This school year, I’m teaching an enrichment course as an alternative to our extended lunch program. In the course, which meets once a week for eight weeks, I’ll introduce eight PreK students to coding using the amazing coding robot, Botley. The class is designed to achieve the following learning outcomes
Children will gain an understanding of:
- where computers are in their world
- how apps and websites can benefit them and their families
Children will participate in activities that will develop:
- computational thinking
- spatial awareness
- problem solving
- the ability to break up challenges into smaller parts to solve problems and reach goals – creating an algorithm
- persistence
- teamwork and collaboration
- math and writing skills
- creativity
- resilience through learning that mistakes and failures are great learning opportunities
Each class is structured into three parts:
- Discussion or story while children eat lunch
- Game, or music and movement supporting Botley coding concepts
- Botley time
A Learning Lunch
On the first day, the children brainstormed where computers were present in their lives. I discussed how computers can only do what we direct them to do. I defined the terms algorithm, code, sequence, and bug/debug, and I explained how we operate in algorithms every day.
With a pad of paper and pencil, I asked them to give me the sequence of everything they do from when they get up in the morning to the time they go to school. I was madly drawing a picture of each event and then flipping the page for their next event. They couldn’t see what I was drawing. At the end, I reported to them there was a bug in the sequence of code they gave me. I went through their sequence, showing them the pictures, and said, “You went to school with your pajamas on under your school clothes!” We did it again. The second time they went to school with wet clothes because they took a shower after they put their clothes on. This got a lot of laughs, but it also helped dramatize how coders must be detailed in the sequence of directions they give their computer. The sequence of our day is just as important. No one wants to go to school wearing underwear outside their pants!
The second week, I read the book How to Code a Sandcastle by Josh Funk. This is an excellent book for reinforcing some of the coding vocabulary and concepts we’ve already begun using, and the protagonist in the story learns she must be very clear in the directions she gives her robot.
Learning Directions Through Play
Since Botley can move forward, backward, and left and right when commanded by his remote programmer, we’ll do activities to support the understanding of spatial awareness. Most PreK children understand forward and backward but left and right are usually not taught in preschool as they are more difficult concepts to comprehend. Children, at age 5, only understand directions in relation to themselves. They can’t see that another person’s right may be in a different direction than their right. The ability to fully grasp another’s perspective allegedly begins to develop around age 9. I’ll teach the children to position themselves in the direction Botley is facing to help them see directions through Botley’s perspective. The first week we played the game Left-Right-Center.
Botley Time!
The first week, children were divided into two teams and they worked together to draw a line from one end of the paper to the other. On the second week, they did the same with some added obstacles. Drawing a Botley-loving line with a Sharpie Magnum was tricky, but the students learned what Botley needed to move forward. Sometimes troubleshooting bugs included drawing a “line bridge” around a hopelessly impassible area.

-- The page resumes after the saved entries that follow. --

(* ===== verification/SlurmJob.v ===== *)
(** * Slurm jobs

    [internal/slurmapi/job.go]: a [Job] from slurmctld ([JobFromAPI]) and from
    slurmdbd ([JobFromAccountingAPI]), and the job listings of [client.go].  Times
    are Unix seconds.  Job states are the state names of the REST API, which the
    constants of the generated client stand for. *)
From S2P Require Import Prelude GoStrings HostList Tres SlurmNode.
From Stdlib Require Import Ascii.
From Stdlib Require String.

Record Job := mkJob {
  job_ID : Z;
  job_Name : string;
  job_State : string;
  job_StateReason : string;
  job_Partition : string;
  job_UserName : string;
  job_UserID : option Z;
  job_UserMail : string;
  job_StandardError : string;
  job_StandardOutput : string;
  job_Nodes : string;
  job_ScheduledNodes : string;
  job_RequiredNodes : string;
  job_NodeCount : option Z;
  job_ArrayJobID : option Z;
  job_ArrayTaskID : option Z;
  job_ArrayTaskString : string;
  job_SubmitTime : option Z;
  job_StartTime : option Z;
  job_EndTime : option Z;
  job_TresAllocated : string;
  job_TresRequested : string;
  job_CPUs : option Z;
  job_MemoryPerNode : option Z
}.

(** ** Conversions of optional numbers *)
Definition convertToInt (input : option NoValStruct) : option Z :=
  match input with
  | Some (NoVal (Some true) inf n) => match inf with Some true => None | _ => n end
  | _ => None
  end.
(** [convertToInt64] has the body of [convertToInt] at 64 bits. *)
Definition convertToInt64 (input : option NoValStruct) : option Z :=
  match input with
  | Some (NoVal (Some true) inf n) => match inf with Some true => None | _ => n end
  | _ => None
  end.
Definition convertToMetav1Time (input : option NoValStruct) : option Z :=
  match input with
  | Some (NoVal (Some true) inf (Some n)) => match inf with Some true => None | _ => Some n end
  | _ => None
  end.
Definition unixTimeToMetav1Time (input : option Z) : option Z :=
  match input with
  | Some n => if (n <=? 0)%Z then None else Some n
  | None => None
  end.
Definition isUnallocatedNodeList (s : string) : bool :=
  let s := TrimSpace s in
  String.eqb s "" || String.eqb s "None assigned" || String.eqb s "(null)".
Definition allocatedNodes (nodes : option string) : string :=
  match nodes with
  | Some s => if isUnallocatedNodeList s then "" else s
  | None => ""
  end.

(** ** slurmctld *)
Record V0044JobInfo := mkJobInfo {
  ji_JobId : option Z;
  ji_Name : option string;
  ji_JobState : option (list string);
  ji_StateReason : option string;
  ji_Partition : option string;
  ji_UserId : option Z;
  ji_UserName : option string;
  ji_GroupName : option string;
  ji_MailUser : option string;
  ji_StandardError : option string;
  ji_StandardOutput : option string;
  ji_Nodes : option string;
  ji_ScheduledNodes : option string;
  ji_RequiredNodes : option string;
  ji_NodeCount : option NoValStruct;
  ji_ArrayJobId : option NoValStruct;
  ji_ArrayTaskId : option NoValStruct;
  ji_ArrayTaskString : option string;
  ji_SubmitTime : option NoValStruct;
  ji_StartTime : option NoValStruct;
  ji_EndTime : option NoValStruct;
  ji_TresAllocStr : option string;
  ji_TresReqStr : option string;
  ji_Cpus : option NoValStruct;
  ji_MemoryPerNode : option NoValStruct
}.
Definition JobFromAPI (j : V0044JobInfo) : outcome Job :=
  match ji_JobId j with
  | None => Err (ErrMsg "job ID is missing")
  | Some id =>
      match ji_JobState j with
      | None | Some [] => Err (ErrMsg "job state is missing")
      | Some (state :: _) =>
          let userName :=
            match ji_UserName j with Some u => u | None => default "" (ji_GroupName j) end in
          Ok {| job_ID := id;
                job_Name := default "" (ji_Name j);
                job_State := state;
                job_StateReason := default "" (ji_StateReason j);
                job_Partition := default "" (ji_Partition j);
                job_UserName := userName;
                job_UserID := ji_UserId j;
                job_UserMail :=
                  match ji_MailUser j with
                  | Some mail =>
                      if negb (String.eqb userName "") && negb (String.eqb userName mail) then mail else ""
                  | None => ""
                  end;
                job_StandardError := default "" (ji_StandardError j);
                job_StandardOutput := default "" (ji_StandardOutput j);
                job_Nodes := allocatedNodes (ji_Nodes j);
                job_ScheduledNodes := default "" (ji_ScheduledNodes j);
                job_RequiredNodes := default "" (ji_RequiredNodes j);
                job_NodeCount := convertToInt (ji_NodeCount j);
                job_ArrayJobID := convertToInt (ji_ArrayJobId j);
                job_ArrayTaskID := convertToInt (ji_ArrayTaskId j);
                job_ArrayTaskString := default "" (ji_ArrayTaskString j);
                job_SubmitTime := convertToMetav1Time (ji_SubmitTime j);
                job_StartTime := convertToMetav1Time (ji_StartTime j);
                job_EndTime := convertToMetav1Time (ji_EndTime j);
                job_TresAllocated := default "" (ji_TresAllocStr j);
                job_TresRequested := default "" (ji_TresReqStr j);
                job_CPUs := convertToInt (ji_Cpus j);
                job_MemoryPerNode := convertToInt64 (ji_MemoryPerNode j) |}
      end
  end.

(** ** slurmdbd *)
Record jobState := mkJobState { st_Current : option (list string); st_Reason : option string }.
Record jobArray := mkJobArray { arr_JobId : option Z; arr_TaskId : option NoValStruct; arr_Task : option string }.
Record jobTime := mkJobTime {
  t_Submission : option Z; t_Start : option Z; t_End : option Z; t_Limit : option NoValStruct }.
Record jobTres := mkJobTres { tr_Allocated : option (list V0044Tres); tr_Requested : option (list V0044Tres) }.
Record jobRequired := mkJobRequired { rq_CPUs : option Z; rq_MemoryPerNode : option NoValStruct }.
Record V0044Job := mkAPIJob {
  aj_JobId : option Z;
  aj_Name : option string;
  aj_State : option jobState;
  aj_Partition : option string;
  aj_User : option string;
  aj_AssociationUser : option string;
  aj_StderrExpanded : option string;
  aj_Stderr : option string;
  aj_StdoutExpanded : option string;
  aj_Stdout : option string;
  aj_Nodes : option string;
  aj_AllocationNodes : option Z;
  aj_Array : option jobArray;
  aj_Time : option jobTime;
  aj_Tres : option jobTres;
  aj_Required : option jobRequired
}.
Definition stateRUNNING : string := "RUNNING".
(** [time.Duration(limitMin) * time.Minute], 64-bit nanoseconds, in whole seconds. *)
Definition limitSeconds (limitMin : Z) : Z := (wrap 64 (limitMin * 60000000000) / 1000000000)%Z.
(** The end time: the recorded one, or for a running job with a limit the start
    plus the limit in minutes. *)
Definition accountingEndTime (state : string) (t : jobTime) : option Z :=
  match unixTimeToMetav1Time (t_End t) with
  | Some e => Some e
  | None =>
      if String.eqb state stateRUNNING then
        start ← unixTimeToMetav1Time (t_Start t);
        if (0 <? start)%Z then limitMin ← convertToInt (t_Limit t); Some (start + limitSeconds limitMin)%Z else None
      else None
  end.
Definition JobFromAccountingAPI (j : V0044Job) : outcome Job :=
  match aj_JobId j with
  | None => Err (ErrMsg "job ID is missing")
  | Some id =>
      match aj_State j with
      | Some (mkJobState (Some (state :: _)) reason) =>
          Ok {| job_ID := id;
                job_Name := default "" (aj_Name j);
                job_State := state;
                job_StateReason := default "" reason;
                job_Partition := default "" (aj_Partition j);
                job_UserName := match aj_User j with Some u => u | None => default "" (aj_AssociationUser j) end;
                job_UserID := None;
                job_UserMail := "";
                job_StandardError :=
                  match aj_StderrExpanded j with Some e => e | None => default "" (aj_Stderr j) end;
                job_StandardOutput :=
                  match aj_StdoutExpanded j with Some o => o | None => default "" (aj_Stdout j) end;
                job_Nodes := allocatedNodes (aj_Nodes j);
                job_ScheduledNodes := "";
                job_RequiredNodes := "";
                job_NodeCount := n ← aj_AllocationNodes j; if (0 <? n)%Z then Some n else None;
                job_ArrayJobID := aj_Array j ≫= arr_JobId;
                job_ArrayTaskID := convertToInt (aj_Array j ≫= arr_TaskId);
                job_ArrayTaskString := default "" (aj_Array j ≫= arr_Task);
                job_SubmitTime := t ← aj_Time j; unixTimeToMetav1Time (t_Submission t);
                job_StartTime := t ← aj_Time j; unixTimeToMetav1Time (t_Start t);
                job_EndTime := t ← aj_Time j; accountingEndTime state t;
                job_TresAllocated :=
                  match aj_Tres j with Some t => tresListToString (tr_Allocated t) | None => "" end;
                job_TresRequested :=
                  match aj_Tres j with Some t => tresListToString (tr_Requested t) | None => "" end;
                job_CPUs := aj_Required j ≫= rq_CPUs;
                job_MemoryPerNode := convertToInt64 (aj_Required j ≫= rq_MemoryPerNode) |}
      | _ => Err (ErrMsg "job state is missing")
      end
  end.

(** ** Accessors *)
Definition GetIDString (j : Job) : string := Itoa (job_ID j).
Definition GetArrayJobIDString (j : Job) : string :=
  match job_ArrayJobID j with None => "" | Some n => Itoa n end.
Definition GetArrayTaskIDString (j : Job) : string :=
  match job_ArrayTaskID j with Some n => Itoa n | None => job_ArrayTaskString j end.
Definition GetNodeList (j : Job) : outcome (list string) := parseNodeList (job_Nodes j).
Definition GetScheduledNodeList (j : Job) : outcome (list string) := parseNodeList (job_ScheduledNodes j).
Definition GetRequiredNodeList (j : Job) : outcome (list string) := parseNodeList (job_RequiredNodes j).
Definition terminalStates : list string :=
  ["FAILED"; "CANCELLED"; "TIMEOUT"; "OUT_OF_MEMORY"; "BOOT_FAIL"; "DEADLINE"; "LAUNCH_FAILED";
   "NODE_FAIL"; "PREEMPTED"; "RECONFIG_FAIL"; "REVOKED"; "SPECIAL_EXIT"; "COMPLETED"; "STOPPED"].
Definition IsTerminalState (j : Job) : bool := bool_decide (job_State j ∈ terminalStates).
Definition IsFailedState (j : Job) : bool := String.eqb (job_State j) "FAILED".
Definition IsCompletedState (j : Job) : bool := String.eqb (job_State j) "COMPLETED".
Definition IsCancelledState (j : Job) : bool := String.eqb (job_State j) "CANCELLED".

(** ** Listings *)
Definition derefInt64 (p : option Z) : Z := default 0%Z p.
Definition isStaleAccountingPending (j : V0044Job) (submitCutoff : Z) : bool :=
  match aj_Time j with
  | None => false
  | Some t =>
      let end_ := derefInt64 (t_End t) in
      let start := derefInt64 (t_Start t) in
      let submit := derefInt64 (t_Submission t) in
      (end_ =? 0)%Z && (start =? 0)%Z && (0 <? submit)%Z && (submit <? submitCutoff)%Z
  end.
Definition stalePendingMaxAge : Z := 30 * 24 * 3600.

Record body (J : Type) := Body { jb_Errors : option (list string); jb_Jobs : list J }.
Arguments Body {J} _ _.
Arguments jb_Errors {J} _.
Arguments jb_Jobs {J} _.
Definition checkBody {J} (what : string) (resp : response (body J)) : outcome (list J) :=
  match resp with
  | NoResponse e => Err (ErrWrap what e)
  | NoJSON200 => Err (ErrMsg (what +:+ ": unexpected status"))
  | JSON200 b =>
      if has_errors (jb_Errors b) then Err (ErrMsg (what +:+ " responded with errors")) else Ok (jb_Jobs b)
  end.
Fixpoint convertJobs {J} (conv : J → outcome Job) (l : list J) : outcome (list Job) :=
  match l with
  | [] => Ok []
  | j :: l => let? job := conv j in let? jobs := convertJobs conv l in Ok (job :: jobs)
  end.
Definition listControllerJobs (resp : response (body V0044JobInfo)) : outcome (list Job) :=
  let? jobs := checkBody "list jobs from controller API" resp in
  convertJobs (λ j, wrap_err "convert job from controller api response" (JobFromAPI j)) jobs.
Definition GetJobsByIDFromAccounting (resp : response (body V0044Job)) : outcome (list Job) :=
  let? jobs := checkBody "get job" resp in
  convertJobs (λ j, wrap_err "convert job from accounting api response" (JobFromAccountingAPI j)) jobs.

(** The query [listAccountingJobs] sends, and what it makes of the answer.  [now]
    is the clock at the call. *)
Record ListJobsParams := mkParams { p_Source : string; p_AccountingCluster : string; p_AccountingLookback : Z }.
Definition accountingEndTimeSkew : Z := 5 * 60.
Record jobsQuery := JobsQuery { q_Cluster : option string; q_StartTime : string; q_EndTime : string }.
Definition accountingQuery (now : Z) (params : ListJobsParams) : jobsQuery :=
  JobsQuery (if String.eqb (p_AccountingCluster params) "" then None else Some (p_AccountingCluster params))
    ("uts" +:+ Itoa (now - p_AccountingLookback params)) ("uts" +:+ Itoa (now + accountingEndTimeSkew)).
Definition keepJobs (now : Z) (jobs : list V0044Job) : list V0044Job :=
  filter (λ j, isStaleAccountingPending j (now - stalePendingMaxAge) = false) jobs.
Definition listAccountingJobs (db : jobsQuery → response (body V0044Job)) (now : Z)
    (params : ListJobsParams) : outcome (list Job) :=
  if (p_AccountingLookback params <=? 0)%Z
  then Err (ErrMsg "list jobs from accounting API: AccountingLookback must be > 0")
  else let? jobs := checkBody "list jobs from accounting API" (db (accountingQuery now params)) in
       convertJobs (λ j, wrap_err "convert job from accounting api response" (JobFromAccountingAPI j))
         (keepJobs now jobs).
Definition ListJobsWithParams (ctl : response (body V0044JobInfo))
    (db : jobsQuery → response (body V0044Job)) (now : Z) (params : ListJobsParams) : outcome (list Job) :=
  let source := if String.eqb (p_Source params) "" then "controller" else p_Source params in
  if String.eqb source "controller" then listControllerJobs ctl
  else if String.eqb source "accounting" then listAccountingJobs db now params
  else Err (ErrMsg "list jobs: unsupported source").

What a difference a week makes! Both teams successfully made a line from end to end that Botley could move through. They had a race and the difference was only a few seconds. My other class missed this challenge due to power outages, so I look forward to seeing how they do with a second week of practice.
More Fun to Come
Next month, I’ll share how our coding explorations are coming along as we move towards using Botley’s remote programmer. So far, I have 16 boys and girls who are really enjoying the challenges and successes of working with a coding robot. I think we have touched upon all the expected learning outcomes in just two weeks.